[Stored records]
Lemma X13_known_tag_runs_field_parsing_witness :
  run_parsing_method (list Z) (list Z) Example.readTag
    Example.run_field_parsing Example.parseUnknownField Example.onChanged
    (GenerateBuilderParsingMethods Example.MakeTag
       Example.WireTypeForFieldType (Example.pool Example.Parent))
    false 2 [24; 0] []
  = match
      Example.run_field_parsing GenerateBuilderParsingCode Example.tags_field
        [0] []
    with
    | None => Threw (list Z) (list Z)
    | Some (input2, this') =>
        run_parsing_method (list Z) (list Z) Example.readTag
          Example.run_field_parsing Example.parseUnknownField
          Example.onChanged
          (GenerateBuilderParsingMethods Example.MakeTag
             Example.WireTypeForFieldType (Example.pool Example.Parent))
          false 1 input2 this'
    end.
Proof.
  apply (X13_known_tag_runs_field_parsing Example.MakeTag
           Example.WireTypeForFieldType (list Z) (list Z) Example.readTag
           Example.run_field_parsing Example.parseUnknownField
           Example.onChanged (Example.pool Example.Parent) 1%nat [24; 0] []
           24 [0] GenerateBuilderParsingCode Example.tags_field).
  - apply (bool_decide_unpack _). by vm_compute.
  - change (mkCase (Some 24)
              [FieldParsing GenerateBuilderParsingCode Example.tags_field]
            ∈ [ mkCase (Some 8)
                  [FieldParsing GenerateBuilderParsingCode Example.id_field];
                mkCase (Some 18)
                  [FieldParsing GenerateBuilderParsingCode
                     Example.child_field];
                mkCase (Some 24)
                  [FieldParsing GenerateBuilderParsingCode
                     Example.tags_field];
                mkCase (Some 26)
                  [FieldParsing GenerateBuilderParsingCodeFromPacked
                     Example.tags_field] ]).
    do 2 right. left.
  - reflexivity.
Defined.

(** The run of the theorem above: the field [tags] is parsed once, then
    the tag 0 ends the loop. *)
Example known_tag_of_scenario :
  run_parsing_method (list Z) (list Z) Example.readTag
    Example.run_field_parsing Example.parseUnknownField Example.onChanged
    (GenerateBuilderParsingMethods Example.MakeTag
       Example.WireTypeForFieldType (Example.pool Example.Parent))
    false 2 [24; 0] []
  = Returned (list Z) (list Z) [] [3].
Proof. reflexivity. Qed.

Lemma X14_merge_runs_every_action_witness :
  run_mergeFrom (list Z) bool (λ other, other)
    (λ f this other, number f :: this) (λ oneof other, Some 1)
    (λ this other, 100 :: this) (λ this other, 200 :: this)
    (λ this, 300 :: this)
    (mergeFrom_body elements (Example.pool Example.Choice)) [7] false
  = ((λ this, 300 :: this)
       (fold_left
          (λ b stmt,
             exec_merge_stmt (list Z) bool
               (λ f this other, number f :: this) (λ oneof other, Some 1)
               (λ this other, 100 :: this) (λ this other, 200 :: this)
               (λ this, 300 :: this) stmt b false)
          (merge_actions (mergeFrom_body elements (Example.pool Example.Choice)))
          [7]),
     mergeFrom_body elements (Example.pool Example.Choice)).
Proof.
  apply (X14_merge_runs_every_action Example.field_generators_
           Example.HasGeneratedMethods elements (list Z) bool (λ other, other)
           (λ f this other, number f :: this) (λ oneof other, Some 1)
           (λ this other, 100 :: this) (λ this other, 200 :: this)
           (λ this, 300 :: this)
           (Example.pool Example.Choice)
           (mergeFrom_body elements (Example.pool Example.Choice))
           [7] false).
  - reflexivity.
  - reflexivity.
Defined.

(** The run of the theorem above: [c] is merged, then the member [a] of
    the oneof, the extensions and the unknown fields, then [onChanged()]
    runs. *)
Example merge_of_scenario :
  fst (run_mergeFrom (list Z) bool (λ other, other)
         (λ f this other, number f :: this) (λ oneof other, Some 1)
         (λ this other, 100 :: this) (λ this other, 200 :: this)
         (λ this, 300 :: this)
         (mergeFrom_body elements (Example.pool Example.Choice)) [7] false)
  = [300; 200; 100; 1; 3; 7].
Proof. reflexivity. Qed.

Lemma X16_isInitialized_meaning_witness :
  run_isInitialized (λ f, number f =? 1) (λ f, true) (λ f, []) true
    [CheckHas Example.id_field; CheckOptionalMessage Example.child_field]
  = true
  ↔ (∀ f, f ∈ field (Example.pool Example.Parent) →
          is_required f = true → (number f =? 1) = true)
    ∧ (∀ f, f ∈ field (Example.pool Example.Parent) →
         Example.GetJavaType f = JAVATYPE_MESSAGE →
         negb (Example.HasRequiredFields (message_type f)) = true →
         match label f with
         | LABEL_REQUIRED => true = true
         | LABEL_OPTIONAL => (number f =? 1) = true → true = true
         | LABEL_REPEATED => ∀ ok, ok ∈ @nil bool → ok = true
         end)
    ∧ ((0 < extension_range_count (Example.pool Example.Parent))%nat →
       true = true).
Proof.
  apply (X16_isInitialized_meaning Example.GetJavaType
           (λ m, negb (Example.HasRequiredFields m))
           Example.IsMapEntry Example.map_value_type
           (λ f, number f =? 1) (λ f, true) (λ f, []) true
           (Example.pool Example.Parent)
           [CheckHas Example.id_field;
            CheckOptionalMessage Example.child_field]).
  reflexivity.
Defined.

Lemma X18_map_field_accessors_witness :
  getDescriptor
    (GenerateDescriptorMethods Example.GetJavaType MapExample.IsMapEntry
       MapExample.no_standard_descriptor_accessor MapExample.book)
  = negb (MapExample.no_standard_descriptor_accessor MapExample.book)
  ∧ internalGetMutableMapField
      (GenerateDescriptorMethods Example.GetJavaType MapExample.IsMapEntry
         MapExample.no_standard_descriptor_accessor MapExample.book)
    = internalGetMapField
        (GenerateDescriptorMethods Example.GetJavaType MapExample.IsMapEntry
           MapExample.no_standard_descriptor_accessor MapExample.book)
  ∧ (internalGetMapField
       (GenerateDescriptorMethods Example.GetJavaType MapExample.IsMapEntry
          MapExample.no_standard_descriptor_accessor MapExample.book) = None
     ↔ ∀ f, f ∈ field MapExample.book →
            Example.GetJavaType f = JAVATYPE_MESSAGE →
            MapExample.IsMapEntry (message_type f) = false)
  ∧ ∀ cases,
      internalGetMapField
        (GenerateDescriptorMethods Example.GetJavaType MapExample.IsMapEntry
           MapExample.no_standard_descriptor_accessor MapExample.book)
      = Some cases →
      ∀ n f, run_map_switch cases n = Some f
             ↔ f ∈ field MapExample.book ∧ number f = n
               ∧ Example.GetJavaType f = JAVATYPE_MESSAGE
               ∧ MapExample.IsMapEntry (message_type f) = true.
Proof.
  apply (X18_map_field_accessors Example.GetJavaType MapExample.IsMapEntry
           MapExample.no_standard_descriptor_accessor MapExample.book).
  apply (bool_decide_unpack _). by vm_compute.
Defined.

(** The accessors of [Book]: the maps of [counts] and [parts] under the
    numbers 1 and 4, and an exception for the number 2 of [title]. *)
Example map_switch_of_book :
  internalGetMapField
    (GenerateDescriptorMethods Example.GetJavaType MapExample.IsMapEntry
       MapExample.no_standard_descriptor_accessor MapExample.book)
  = Some [mkMapCase 1 MapExample.counts_field;
          mkMapCase 4 MapExample.parts_field]
  ∧ run_map_switch
      [mkMapCase 1 MapExample.counts_field;
       mkMapCase 4 MapExample.parts_field] 4
    = Some MapExample.parts_field
  ∧ run_map_switch
      [mkMapCase 1 MapExample.counts_field;
       mkMapCase 4 MapExample.parts_field] 2
    = None.
Proof. by vm_compute. Qed.

End JavaProofs.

* About this exercise *
The expected response is every record, reproduced word for word.

* Response *
Lemma X13_known_tag_runs_field_parsing_witness :
  run_parsing_method (list Z) (list Z) Example.readTag
    Example.run_field_parsing Example.parseUnknownField Example.onChanged
    (GenerateBuilderParsingMethods Example.MakeTag
       Example.WireTypeForFieldType (Example.pool Example.Parent))
    false 2 [24; 0] []
  = match
      Example.run_field_parsing GenerateBuilderParsingCode Example.tags_field
        [0] []
    with
    | None => Threw (list Z) (list Z)
    | Some (input2, this') =>
        run_parsing_method (list Z) (list Z) Example.readTag
          Example.run_field_parsing Example.parseUnknownField
          Example.onChanged
          (GenerateBuilderParsingMethods Example.MakeTag
             Example.WireTypeForFieldType (Example.pool Example.Parent))
          false 1 input2 this'
    end.
Proof.
  apply (X13_known_tag_runs_field_parsing Example.MakeTag
           Example.WireTypeForFieldType (list Z) (list Z) Example.readTag
           Example.run_field_parsing Example.parseUnknownField
           Example.onChanged (Example.pool Example.Parent) 1%nat [24; 0] []
           24 [0] GenerateBuilderParsingCode Example.tags_field).
  - apply (bool_decide_unpack _). by vm_compute.
  - change (mkCase (Some 24)
              [FieldParsing GenerateBuilderParsingCode Example.tags_field]
            ∈ [ mkCase (Some 8)
                  [FieldParsing GenerateBuilderParsingCode Example.id_field];
                mkCase (Some 18)
                  [FieldParsing GenerateBuilderParsingCode
                     Example.child_field];
                mkCase (Some 24)
                  [FieldParsing GenerateBuilderParsingCode
                     Example.tags_field];
                mkCase (Some 26)
                  [FieldParsing GenerateBuilderParsingCodeFromPacked
                     Example.tags_field] ]).
    do 2 right. left.
  - reflexivity.
Defined.

(** The run of the theorem above: the field [tags] is parsed once, then
    the tag 0 ends the loop. *)
Example known_tag_of_scenario :
  run_parsing_method (list Z) (list Z) Example.readTag
    Example.run_field_parsing Example.parseUnknownField Example.onChanged
    (GenerateBuilderParsingMethods Example.MakeTag
       Example.WireTypeForFieldType (Example.pool Example.Parent))
    false 2 [24; 0] []
  = Returned (list Z) (list Z) [] [3].
Proof. reflexivity. Qed.

Lemma X14_merge_runs_every_action_witness :
  run_mergeFrom (list Z) bool (λ other, other)
    (λ f this other, number f :: this) (λ oneof other, Some 1)
    (λ this other, 100 :: this) (λ this other, 200 :: this)
    (λ this, 300 :: this)
    (mergeFrom_body elements (Example.pool Example.Choice)) [7] false
  = ((λ this, 300 :: this)
       (fold_left
          (λ b stmt,
             exec_merge_stmt (list Z) bool
               (λ f this other, number f :: this) (λ oneof other, Some 1)
               (λ this other, 100 :: this) (λ this other, 200 :: this)
               (λ this, 300 :: this) stmt b false)
          (merge_actions (mergeFrom_body elements (Example.pool Example.Choice)))
          [7]),
     mergeFrom_body elements (Example.pool Example.Choice)).
Proof.
  apply (X14_merge_runs_every_action Example.field_generators_
           Example.HasGeneratedMethods elements (list Z) bool (λ other, other)
           (λ f this other, number f :: this) (λ oneof other, Some 1)
           (λ this other, 100 :: this) (λ this other, 200 :: this)
           (λ this, 300 :: this)
           (Example.pool Example.Choice)
           (mergeFrom_body elements (Example.pool Example.Choice))
           [7] false).
  - reflexivity.
  - reflexivity.
Defined.

(** The run of the theorem above: [c] is merged, then the member [a] of
    the oneof, the extensions and the unknown fields, then [onChanged()]
    runs. *)
Example merge_of_scenario :
  fst (run_mergeFrom (list Z) bool (λ other, other)
         (λ f this other, number f :: this) (λ oneof other, Some 1)
         (λ this other, 100 :: this) (λ this other, 200 :: this)
         (λ this, 300 :: this)
         (mergeFrom_body elements (Example.pool Example.Choice)) [7] false)
  = [300; 200; 100; 1; 3; 7].
Proof. reflexivity. Qed.

Lemma X16_isInitialized_meaning_witness :
  run_isInitialized (λ f, number f =? 1) (λ f, true) (λ f, []) true
    [CheckHas Example.id_field; CheckOptionalMessage Example.child_field]
  = true
  ↔ (∀ f, f ∈ field (Example.pool Example.Parent) →
          is_required f = true → (number f =? 1) = true)
    ∧ (∀ f, f ∈ field (Example.pool Example.Parent) →
         Example.GetJavaType f = JAVATYPE_MESSAGE →
         negb (Example.HasRequiredFields (message_type f)) = true →
         match label f with
         | LABEL_REQUIRED => true = true
         | LABEL_OPTIONAL => (number f =? 1) = true → true = true
         | LABEL_REPEATED => ∀ ok, ok ∈ @nil bool → ok = true
         end)
    ∧ ((0 < extension_range_count (Example.pool Example.Parent))%nat →
       true = true).
Proof.
  apply (X16_isInitialized_meaning Example.GetJavaType
           (λ m, negb (Example.HasRequiredFields m))
           Example.IsMapEntry Example.map_value_type
           (λ f, number f =? 1) (λ f, true) (λ f, []) true
           (Example.pool Example.Parent)
           [CheckHas Example.id_field;
            CheckOptionalMessage Example.child_field]).
  reflexivity.
Defined.

Lemma X18_map_field_accessors_witness :
  getDescriptor
    (GenerateDescriptorMethods Example.GetJavaType MapExample.IsMapEntry
       MapExample.no_standard_descriptor_accessor MapExample.book)
  = negb (MapExample.no_standard_descriptor_accessor MapExample.book)
  ∧ internalGetMutableMapField
      (GenerateDescriptorMethods Example.GetJavaType MapExample.IsMapEntry
         MapExample.no_standard_descriptor_accessor MapExample.book)
    = internalGetMapField
        (GenerateDescriptorMethods Example.GetJavaType MapExample.IsMapEntry
           MapExample.no_standard_descriptor_accessor MapExample.book)
  ∧ (internalGetMapField
       (GenerateDescriptorMethods Example.GetJavaType MapExample.IsMapEntry
          MapExample.no_standard_descriptor_accessor MapExample.book) = None
     ↔ ∀ f, f ∈ field MapExample.book →
            Example.GetJavaType f = JAVATYPE_MESSAGE →
            MapExample.IsMapEntry (message_type f) = false)
  ∧ ∀ cases,
      internalGetMapField
        (GenerateDescriptorMethods Example.GetJavaType MapExample.IsMapEntry
           MapExample.no_standard_descriptor_accessor MapExample.book)
      = Some cases →
      ∀ n f, run_map_switch cases n = Some f
             ↔ f ∈ field MapExample.book ∧ number f = n
               ∧ Example.GetJavaType f = JAVATYPE_MESSAGE
               ∧ MapExample.IsMapEntry (message_type f) = true.
Proof.
  apply (X18_map_field_accessors Example.GetJavaType MapExample.IsMapEntry
           MapExample.no_standard_descriptor_accessor MapExample.book).
  apply (bool_decide_unpack _). by vm_compute.
Defined.

(** The accessors of [Book]: the maps of [counts] and [parts] under the
    numbers 1 and 4, and an exception for the number 2 of [title]. *)
Example map_switch_of_book :
  internalGetMapField
    (GenerateDescriptorMethods Example.GetJavaType MapExample.IsMapEntry
       MapExample.no_standard_descriptor_accessor MapExample.book)
  = Some [mkMapCase 1 MapExample.counts_field;
          mkMapCase 4 MapExample.parts_field]
  ∧ run_map_switch
      [mkMapCase 1 MapExample.counts_field;
       mkMapCase 4 MapExample.parts_field] 4
    = Some MapExample.parts_field
  ∧ run_map_switch
      [mkMapCase 1 MapExample.counts_field;
       mkMapCase 4 MapExample.parts_field] 2
    = None.
Proof. by vm_compute. Qed.

End JavaProofs.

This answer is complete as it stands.